Manevi tazminatın miktarına yönelik istinaf başvurusu yönünden yapılan incelemede;
6098 TBK’nın 56/2. maddesi hükmüne göre, hakimin özel halleri göz önünde tutarak manevi zarar adı ile hak sahibine verilmesine karar vereceği bir para tutarı adalete uygun olmalıdır. Hakimin takdir hakkını kullanırken, ülkenin ekonomik koşulları, tarafların sosyal ve ekonomik durumları, paranın satın alma gücü, tarafların kusur durumu, olayın ağırlığı, olay tarihi gibi özellikleri göz önünde tutması ve buna göre manevi tazminat takdir etmesi gerektiği açıkça ortadadır. (HGK 23/06/2004, 13/291-370)

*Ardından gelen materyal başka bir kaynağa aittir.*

(* ===== verification/MemoryConc.v ===== *)
(** * Package [storage/memory] under concurrency

    The methods of the in-memory store as goroutines run them
    (src/storage/memory/storage.go): one step per critical section of a
    [sync.RWMutex] and per atomic access, over swarms that are shared by pointer.
    Alone, each method is the one of [Memory]; interleaved, the writes still
    leave what an order of their effects leaves; the collector does not fit in. *)

From S2P Require Import Prelude GoStd Netip Bittorrent Storage Memory Threads.

Local Open Scope Z_scope.

Module MemConc.
Import MemStore.

(** ** State *)

(** The pointers of a [swarm]'s two peer maps: a swarm that is dropped from the
    map of its shard lives on for those that hold it. *)
Definition ref := nat.

(** [peerShard], its [ihSwarm] and the heap of swarms made for it. *)
Record cshard := MkCShard {
  c_swarms : gmap InfoHash ref;
  c_heap : gmap ref swarm;
  c_numSeeders : Z;
  c_numLeechers : Z;
}.

Record cstore := MkCStore { c_shards : list cshard; c_closed : bool }.

Definition deref (sh : cshard) (l : ref) : swarm := default empty_swarm (c_heap sh !! l).

(** The store as the sequential model sees it. *)
Definition abs_shard (sh : cshard) : peerShard :=
  MkShard (deref sh <$> c_swarms sh) (c_numSeeders sh) (c_numLeechers sh).
Definition abs (s : cstore) : peerStore := MkStore (abs_shard <$> c_shards s) (c_closed s).

Definition empty_cshard : cshard := MkCShard ∅ ∅ 0 0.
Definition NewStore (ShardCount : Z) : cstore :=
  MkCStore (replicate (Z.to_nat (Validate ShardCount * 2)) empty_cshard) false.

(** ** Critical sections

    A shard is named by its number, as the code holds it by pointer. *)

Definition set_cshard (s : cstore) (i : nat) (sh : cshard) : cstore :=
  MkCStore (<[i := sh]> (c_shards s)) (c_closed s).

Definition on_shard {B} (i : nat) (f : cshard → cshard * B) (s : cstore) : cstore * B :=
  match c_shards s !! i with
  | Some sh => (set_cshard s i (f sh).1, (f sh).2)
  | None => (s, (f empty_cshard).2)
  end.

Definition act {B} (i : nat) (f : cshard → cshard * B) : prog cstore B := atomically (on_shard i f).
Definition look {B} (i : nat) (f : cshard → B) : prog cstore B := act i (λ sh, (sh, f sh)).

(** [ihSwarm]: [get], [getOrCreate], [del], [len], [keys]. *)
Definition sw_get (i : nat) (k : InfoHash) : prog cstore (option ref) := look i (λ sh, c_swarms sh !! k).

(** The section of [getOrCreate] under the writer's lock. *)
Definition create (k : InfoHash) (sh : cshard) : cshard * ref :=
  match c_swarms sh !! k with
  | Some v => (sh, v)
  | None =>
      let v := base.fresh (dom (c_heap sh) : gset ref) in
      (MkCShard (<[k := v]> (c_swarms sh)) (<[v := empty_swarm]> (c_heap sh)) (c_numSeeders sh) (c_numLeechers sh), v)
  end.

Definition getOrCreate (i : nat) (k : InfoHash) : prog cstore ref :=
  v ← sw_get i k;
  match v with
  | Some v => mret v
  | None => act i (create k)
  end.

Definition remove_swarm (k : InfoHash) (sh : cshard) : cshard * bool :=
  match c_swarms sh !! k with
  | Some _ => (MkCShard (delete k (c_swarms sh)) (c_heap sh) (c_numSeeders sh) (c_numLeechers sh), true)
  | None => (sh, false)
  end.
Definition sw_del (i : nat) (k : InfoHash) : prog cstore bool := act i (remove_swarm k).

Definition sw_len (i : nat) : prog cstore Z := look i (λ sh, Z.of_nat (size (c_swarms sh))).

Definition sw_keys `{Shuffle} (i : nat) : prog cstore (list InfoHash) :=
  look i (λ sh, (range (swarms (abs_shard sh))).*1).

(** [peers]: [get], [set], [del], [len], [keys], [forEach], of the map of role [r]
    of the swarm at [l]. *)
Definition with_peers (r : role) (f : gmap Peer Z → gmap Peer Z) (sw : swarm) : swarm :=
  match r with
  | Seeder => MkSwarm (f (seeders sw)) (leechers sw)
  | Leecher => MkSwarm (seeders sw) (f (leechers sw))
  end.

Definition update (r : role) (l : ref) (f : gmap Peer Z → gmap Peer Z) (sh : cshard) : cshard :=
  MkCShard (c_swarms sh) (<[l := with_peers r f (deref sh l)]> (c_heap sh)) (c_numSeeders sh) (c_numLeechers sh).

Definition p_get (r : role) (i : nat) (l : ref) (k : Peer) : prog cstore (option Z) :=
  look i (λ sh, peers_of r (deref sh l) !! k).

Definition p_set (r : role) (i : nat) (l : ref) (k : Peer) (v : Z) : prog cstore () :=
  act i (λ sh, (update r l <[k := v]> sh, tt)).

Definition remove_peer (r : role) (l : ref) (k : Peer) (sh : cshard) : cshard * bool :=
  match peers_of r (deref sh l) !! k with
  | Some _ => (update r l (delete k) sh, true)
  | None => (sh, false)
  end.
Definition p_del (r : role) (i : nat) (l : ref) (k : Peer) : prog cstore bool := act i (remove_peer r l k).

Definition p_len (r : role) (i : nat) (l : ref) : prog cstore Z :=
  look i (λ sh, Z.of_nat (size (peers_of r (deref sh l)))).

(** [keys] and [forEach] run their callback under the reader's lock: one look at
    the map, in the order of this run. *)
Definition p_keys `{Shuffle} (r : role) (i : nat) (l : ref) : prog cstore (list Peer) :=
  look i (λ sh, keys (peers_of r (deref sh l))).

Definition p_forEach `{Shuffle} (r : role) (i : nat) (l : ref) : prog cstore (list (Peer * Z)) :=
  look i (λ sh, range (peers_of r (deref sh l))).

(** [numSeeders.Add], [numLeechers.Add]. *)
Definition count (r : role) (d : Z) (sh : cshard) : cshard :=
  match r with
  | Seeder => MkCShard (c_swarms sh) (c_heap sh) (add_u64 (c_numSeeders sh) d) (c_numLeechers sh)
  | Leecher => MkCShard (c_swarms sh) (c_heap sh) (c_numSeeders sh) (add_u64 (c_numLeechers sh) d)
  end.
Definition Add (r : role) (i : nat) (d : Z) : prog cstore () := act i (λ sh, (count r d sh, tt)).

(** ** The methods *)

Definition opened {A} (m : prog cstore A) : prog cstore A :=
  c ← reads c_closed;
  if (c : bool) then Panic else m.

(** [ps.shards[ps.shardIndex(ih, v6)]]: the slice of shards never changes. *)
Definition shard_of (ih : InfoHash) (v6 : bool) : prog cstore nat :=
  o ← reads (λ s, option_map fst (shardOf (abs s) ih v6));
  match (o : option nat) with
  | Some i => mret i
  | None => Panic
  end.

(** The peer is counted unless it was there, then stored. *)
Definition put_in (r : role) (i : nat) (sw : ref) (p : Peer) (now : Z) : prog cstore () :=
  exists_ ← p_get r i sw p;
  (if exists_ is Some _ then mret tt else Add r i 1);;
  p_set r i sw p now.

Definition del_in (r : role) (i : nat) (sw : ref) (p : Peer) : prog cstore () :=
  deleted ← p_del r i sw p;
  if (deleted : bool) then Add r i decrUint64 else mret tt.

Definition put (r : role) (now : Z) (ih : InfoHash) (p : Peer) : prog cstore error :=
  opened (
    sh ← shard_of ih (Peer_Is6 p);
    sw ← getOrCreate sh ih;
    put_in r sh sw p now;;
    mret None).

Somut olayda 09.06.2019 tarihinde meydana gelen trafik kazasında davacıların desteği …’ın vefat ettiği, kazanın meydana gelmesinde davalı …’in %100 oranında kusurlu olduğu, ölenin bekar olup 65 yaşında olup emekli olduğu, …’nin 54 yaşında olup emekli olduğu, davacı …’nin öğretmen olup 37 yaşında olduğu, davacı …’in 28 yaşında olup asker olduğu, davacı …. 39 yaşında olup medical firmasında çalıştığı, davalı sürücünün itfaiyede memur olduğu anlaşılmıştır. Tarafların belirlenen ekonomik sosyal durumları, kaza ve davanın tarihi, ölenin yaşı, davacıların ölene yakınlığı paranın satın alma gücü ve TMK 4. maddesindeki hakkaniyet ilkesi birlikte değerlendirildiğinde hükmolunan manevi tazminatın yeterli olduğu kanaatine varılmıştır. Bu nedenle davacılar vekilinin manevi tazminatın miktarına yönelik istinaf başvurusunun reddine karar vermek gerekmiştir.

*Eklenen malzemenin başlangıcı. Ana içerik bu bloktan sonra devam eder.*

(* ===== verification/MemorySafe.v ===== *)
(** * The in-memory store with its collector running

    [MemoryConc] shows what interleaved client calls do, and what a collection
    beside them can lose.  Here is what holds of all of them together: no call
    panics, and no swarm ever shows a peer that was not put into it.  Swarms are
    dropped and made anew meanwhile, so that a goroutine may hold one that its
    info hash no longer names; what it relies on is that this swarm is never
    named by another one. *)

From S2P Require Import Prelude GoStd Netip Bittorrent Storage Memory Threads MemoryConc.

Local Open Scope Z_scope.

Module MemSafe.
Import MemStore MemConc.

#[local] Abbreviation any := (λ _ _, True).

(** ** What the goroutines rely on *)

(** Swarms stay on the heap, and one that an info hash does not name will not be
    named by it. *)
Definition sh_evolves (sh sh' : cshard) : Prop :=
  ∀ l, is_Some (c_heap sh !! l) →
    is_Some (c_heap sh' !! l) ∧ ∀ ih, c_swarms sh' !! ih = Some l → c_swarms sh !! ih = Some l.

#[export] Instance sh_evolves_preorder : PreOrder sh_evolves.
Proof.
  split; [by intros sh l Hl|]. intros a b c H1 H2 l Hl. destruct (H1 l Hl) as [Hl' Hm].
  destruct (H2 l Hl') as [Hl'' Hm']. split; [done|]. auto.
Qed.

Definition evolves (s s' : cstore) : Prop :=
  length (c_shards s') = length (c_shards s) ∧
  ∀ i sh, c_shards s !! i = Some sh → ∃ sh', c_shards s' !! i = Some sh' ∧ sh_evolves sh sh'.

#[export] Instance evolves_preorder : PreOrder evolves.
Proof.
  split; [split; [done|]; intros i sh H; exists sh; by split|].
  intros a b c [H1 H2] [H3 H4]. split; [congruence|]. intros i sh Hi. destruct (H2 i sh Hi) as (sh1 & Hi1 & He1).
  destruct (H4 i sh1 Hi1) as (sh2 & Hi2 & He2). exists sh2. split; [done|]. by trans sh1.
Qed.

(** The swarm at [l] was made for [ih]. *)
Definition made (s : cstore) (i : nat) (ih : InfoHash) (l : ref) : Prop :=
  ∃ sh, c_shards s !! i = Some sh ∧ is_Some (c_heap sh !! l) ∧ ∀ ih', c_swarms sh !! ih' = Some l → ih' = ih.

Lemma made_evolves s s' i ih l : evolves s s' → made s i ih l → made s' i ih l.
Proof.
  intros [_ He] (sh & Hi & Hl & Hm). destruct (He i sh Hi) as (sh' & Hi' & Hev).
  exists sh'. split; [done|]. destruct (Hev l Hl) as [Hl' Hm']. split; [done|]. eauto.
Qed.

(** No effects are followed here. *)
Definition no_effect (v : ()) (_ : Empty_set) : () := v.
#[export] Instance no_effect_proper : Proper ((≡) ==> (=) ==> (≡)) no_effect.
Proof. by intros v w H e ? <-. Qed.

Section Safe.
(** What may be in a swarm. *)
Context (P : role → InfoHash → Peer → Z → Prop).

Definition sh_within (sh : cshard) : Prop :=
  ∀ ih l r p t, c_swarms sh !! ih = Some l → peers_of r (deref sh l) !! p = Some t → P r ih p t.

HMK’nın 355. Maddesi gereği, kamu düzenine aykırılık teşkil eden hususlar hariç tutularak, istinaf neden ve gerekçeleri ile sınırlı olmak üzere yapılan incelemede;
İlk Derece Mahkemesince açıklanan ve benimsenen nedenlerle dosya içeriğine, toplanan delillere, hükmün dayandığı yasal ve hukuksal gerekçeye ve delillerin takdirinde ve değerlendirilmesinde bir isabetsizlik bulunmamasına göre, davanın kısmen kabulüne karar verilmiş olmasında, usul ve esas yönünden yasaya aykırı bir durum bulunmadığı anlaşılmakla, davacılar vekilinin istinaf başvurusunun HMK’nın 353/1-b.1 maddesi gereğince esastan reddine karar verilmesi gerekmiş olup aşağıdaki şekilde hüküm kurulmuştur.

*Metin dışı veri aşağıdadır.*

Lemma again i n w :
  st_workers (ρ n) !! i = Some w → fires_again (wk_timer w) = true → ∀ c, ∃ m, (n ≤ m)%nat ∧ at_ i (λ v, c ≤ completed v)%nat (ρ m).
Proof.
  intros Hw Ht. induction c as [|c (m & Hle & v & Hv & Hc)]; [exists n; split; [done|]; exists w; split; [done|lia]|].
  destruct (selecting_due i m) as (k & u & Hmk & Hu & Hp & Hwi); [by eapply lookup_lt_Some|].
  destruct (worker_stays i w n k ltac:(lia) Hw) as (u1 & Hu1 & Ht1 & _).
  destruct (worker_stays i v m k ltac:(lia) Hv) as (u2 & Hu2 & _ & Hr). simplify_eq.
  assert (c ≤ wk_runs u)%nat as Hcu by (unfold completed in Hc; destruct (wk_phase v); lia).
  destruct (takes i c k) as (k1 & Hk1 & H1); [exists u; split; [done|]|].
  { split; [done|]. split; [|done]. apply (wi_again _ _ Hwi); [congruence|done]. }
  destruct (completes i c k1 H1) as (k2 & Hk2 & H2). exists k2. split; [lia|]. exact H2.
Qed.

Lemma at_most_once i w : st_workers (ρ 0%nat) !! i = Some w → fires_again (wk_timer w) = false →
  ∀ n, at_ i (λ v, wk_runs v ≤ 1 ∧ completed v ≤ wk_runs v)%nat (ρ n).
Proof.
  intros Hw Ht n. destruct (worker_stays i w 0 n ltac:(lia) Hw) as (v & Hv & Htv & _). exists v. split; [done|].
  destruct (wi_once _ _ (Forall_lookup_1 _ _ _ _ (inv_workers _ (run_inv n)) Hv) ltac:(congruence)) as [H _].
  unfold completed. destruct (wk_phase v); lia.
Qed.

Lemma once i w : st_workers (ρ 0%nat) !! i = Some w → fires_again (wk_timer w) = false →
  ∃ n, at_ i (λ v, 0 < completed v)%nat (ρ n).
Proof.
  intros Hw Ht. destruct (selecting_due i 0) as (k & u & _ & Hu & Hp & Hwi); [by eapply lookup_lt_Some|].
  destruct (worker_stays i w 0 k ltac:(lia) Hw) as (u1 & Hu1 & Ht1 & _). simplify_eq.
  destruct (wi_once _ _ Hwi ltac:(congruence)) as [_ Hone]. specialize (Hone ltac:(unfold ended; by rewrite Hp)).
  assert (∃ m, at_ i (λ v, 0 < wk_runs v)%nat (ρ m)) as (m & Hm).
  { destruct (decide (0 < wk_runs u)%nat) as [?|Hz]; [by exists k, u|].
    destruct (takes i 0 k) as (m & _ & Hm); [|eauto]. exists u. split; [done|]. split; [done|]. split; [|lia].
    destruct (wk_armed u), (wk_ready u); auto. cbn in Hone. lia. }
  destruct (completes i 0 m Hm) as (m' & _ & Hm'). eauto.
Qed.
End runs.

(** ** Properties *)

(** C37: once [Close] is called it returns, in every fair run of a storage whose
    collections end: each goroutine comes back to its [select], takes [closed] and
    is waited for, however often the timers expire meanwhile; and once it has
    returned no goroutine is left, and the state changes only by the methods that
    clients still call. *)
Theorem close_quiesces (ρ : nat → store) (τ : nat → option label) (n : nat) :
  inv (ρ 0%nat) → run ρ τ → fair ρ τ → (∀ c cutoff st, ∃ st', collect c cutoff st st') →
  st_close (ρ n) ≠ NotClosed →
  (∃ m, (n ≤ m)%nat ∧ st_close (ρ m) = CloseReturned) ∧
  (∀ k, st_close (ρ k) = CloseReturned →
     Forall ended (st_workers (ρ k)) ∧ st_close (ρ (S k)) = CloseReturned ∧ st_workers (ρ (S k)) = st_workers (ρ k) ∧
     (ρ (S k) = ρ k ∨ method (st_state (ρ k)) (st_state (ρ (S k))))).
Proof.
  intros Hinv Hrun Hfair Hcollect Hn. split.
  - apply (close_ends ρ τ Hrun Hfair Hinv Hcollect). by apply bool_decide_spec.
  - intros k Hk. pose proof (run_inv ρ τ Hrun Hinv k) as Hi.
    pose proof (proj1 (inv_all_ended _ Hi) (inv_returned _ Hi Hk)) as He. split; [done|].
    destruct (run_step ρ τ Hrun k) as [->|(l & _ & Hs)]; [auto|].
    pose proof (ended_step _ _ _ He Hs) as Hne. revert Hk.
    destruct Hs as [s i e w w' st' _ _|s st' Hm|s Hc|s Hc _]; intros Hk; cbn [st_close st_workers st_state];
      [by destruct (Hne i e)|auto|congruence|congruence].
Qed.

(** C38: as long as a storage is open, in every fair run, a job whose timer is reset
    or ticks (the collections of Redis and PostgreSQL, all reports) is done again
    and again; one whose timer is not (the collections of memory) is done once, and
    never after. *)
Theorem collections_recur (ρ : nat → store) (τ : nat → option label) (i : nat) (w : worker) :
  inv (ρ 0%nat) → run ρ τ → fair ρ τ → (∀ c cutoff st, ∃ st', collect c cutoff st st') →
  (∀ n, st_close (ρ n) = NotClosed) → st_workers (ρ 0%nat) !! i = Some w →
  if fires_again (wk_timer w) then ∀ c, ∃ n, at_ i (λ v, c ≤ completed v)%nat (ρ n)
  else ∃ n, ∀ m, (n ≤ m)%nat → at_ i (λ v, wk_runs v = 1 ∧ completed v = 1)%nat (ρ m).
Proof.
  intros Hinv Hrun Hfair Hcollect Hopen Hw. destruct (fires_again (wk_timer w)) eqn:Ht.
  - intros c. destruct (again ρ τ Hrun Hfair Hinv Hcollect Hopen i 0 w Hw Ht c) as (m & _ & Hm). eauto.
  - destruct (once ρ τ Hrun Hfair Hinv Hcollect Hopen i w Hw Ht) as (n & Hn). exists n. intros m Hle.
    assert (at_ i (λ v, 0 < completed v)%nat (ρ m)) as (v & Hv & Hc).
    { revert Hn. apply (stays ρ (at_ i _)); [|done]. intros k Hk. apply (at_step ρ τ Hrun i _ _ k Hk); [done|].
      intros e u st u' st'. apply completed_move. }
    destruct (at_most_once ρ τ Hrun Hinv i w Hw Ht m) as (v' & Hv' & H1). simplify_eq. exists v. split; [done|lia].
Qed.
End Background.

(** ** The memory store, closed after one collection *)

(** [gc] returns at once on a store that is being closed. *)
Definition memory_collect (closing : bool) (cutoff : Z) (ps ps' : MemStore.peerStore) : Prop :=
  if closing then ps' = ps else ∃ σ : Shuffle, ps' = MemStore.gc cutoff ps.

Lemma memory_collect_total c cutoff ps : ∃ ps', memory_collect c cutoff ps ps'.
Proof. destruct c; [by exists ps|]. by exists (@MemStore.gc shuffle_id cutoff ps), shuffle_id. Qed.

(** A run in which nothing but methods and [Close] can happen from some time on is
    fair. *)
Lemma quiet_fair {St} collect method (ρ : nat → @store St) τ N :
  (∀ k l s', (N ≤ k)%nat → step collect method l (ρ k) s' → l = Method ∨ l = Close) → fair collect method ρ τ.
Proof.
  intros H. assert (∀ l k, (N ≤ k)%nat → l ≠ Method → l ≠ Close → ¬ enabled collect method l (ρ k)) as Hn
    by (intros l k Hk H1 H2 [s' Hs]; by destruct (H k l s' Hk Hs)).
  split; try (intros i n; exists (n `max` N)%nat; split; [lia|]; right; apply Hn; [lia|done|done]).
  - intros i n. exists (n `max` N)%nat. split; [lia|]. right. intros k Hk. apply Hn; [lia|done|done].
  - intros n. exists (n `max` N)%nat. split; [lia|]. right. apply Hn; [lia|done|done].
Qed.

Definition store1 : store := memory_ScheduleGC 30 (new_store (MemStore.NewPeerStorage 1)).
Definition collected1 : MemStore.peerStore := @MemStore.gc shuffle_id (100 - 30) (MemStore.NewPeerStorage 1).
Definition worker1 (armed ready : bool) (ph : phase) (runs : nat) : list worker :=
  [MkWorker (Timer false) (Collect 30) armed ready ph runs].

(** The timer expires, the collection is done, [Close] is called and returns. *)
Definition run1 (n : nat) : store :=
  match n with
  | 0 => store1
  | 1 => MkStore (MemStore.NewPeerStorage 1) (worker1 false true Selecting 0) 1 NotClosed
  | 2 => MkStore (MemStore.NewPeerStorage 1) (worker1 false false (Working false) 1) 1 NotClosed
  | 3 => MkStore collected1 (worker1 false false Selecting 1) 1 NotClosed
  | 4 => MkStore collected1 (worker1 false false Selecting 1) 1 CloseWaits
  | 5 => MkStore collected1 (worker1 false false Ended 1) 0 CloseWaits
  | _ => MkStore collected1 (worker1 false false Ended 1) 0 CloseReturned
  end%nat.
Definition labels1 (n : nat) : option label :=
  [Goroutine 0 Expire; Goroutine 0 Take; Goroutine 0 Finish; Close; Goroutine 0 Stop; Closed] !! n.

Lemma memory_store1_inv : inv store1.
Proof. apply schedule_inv; [done|apply new_store_inv]. Qed.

HÜKÜM: Gerekçesi yukarıda açıklandığı üzere;
1-Davacılar ve davalı … vekillerinin istinaf başvurusunun HMK’nın 353/1-b.1. maddesi gereğince ESASTAN REDDİNE,
2-Harçlar Kanunu gereğince davacılardan alınması gereken 179,90 TL istinaf karar harcının, peşin yatırılan 59,30 TL istinaf karar ve ilam harcından mahsubuyla, bakiye 120,60 TL harcın davacılardan tahsili ile Hazineye gelir kaydına,

3-Harçlar Kanunu gereğince davalı …. alınması gereken 6.831,00 TL istinaf karar harcının, peşin yatırılan 1.768,00 TL istinaf karar ve ilam harcından mahsubuyla, bakiye 5.063,00 TL harcın bu davalıdan tahsili ile Hazineye gelir kaydına,
4-Taraflar tarafından yapılan istinaf giderlerinin kendi üzerinde bırakılmasına,
5-Artan gider avansının bulunması halinde, karar kesinleştiğinde ilgilisine iadesine,
6-İstinaf incelemesi duruşmasız yapıldığından taraflar lehine vekalet ücreti takdirine yer olmadığına,
7-Kesin olan işbu kararın taraflara tebliği, avans iade ve harç tahsil işlemlerinin HMK’nın 359/3. maddesi gereğince İlk Derece Mahkemesince yerine getirilmesine,

Dair, 6100 sayılı Hukuk Muhakemeleri Kanunu’nun 362. maddesi gereğince; miktar veya değeri iki yüz otuz sekiz bin yedi yüz otuz (238.730,00) Türk Lirasını geçmeyen davalara ilişkin kararlar hakkında temyiz yoluna başvurulamayacağından (toplam 100.000,00 TL manevi tazminat) miktar itibari ile KESİN olmak üzere dosya üzerinde yapılan inceleme sonunda oy birliği ile karar verildi.20/06/2023

Başkan Üye Üye Katip

İş bu karar 5070 Sayılı Yasa hükümlerine uygun olarak elektronik imza ile imzalanmıştır.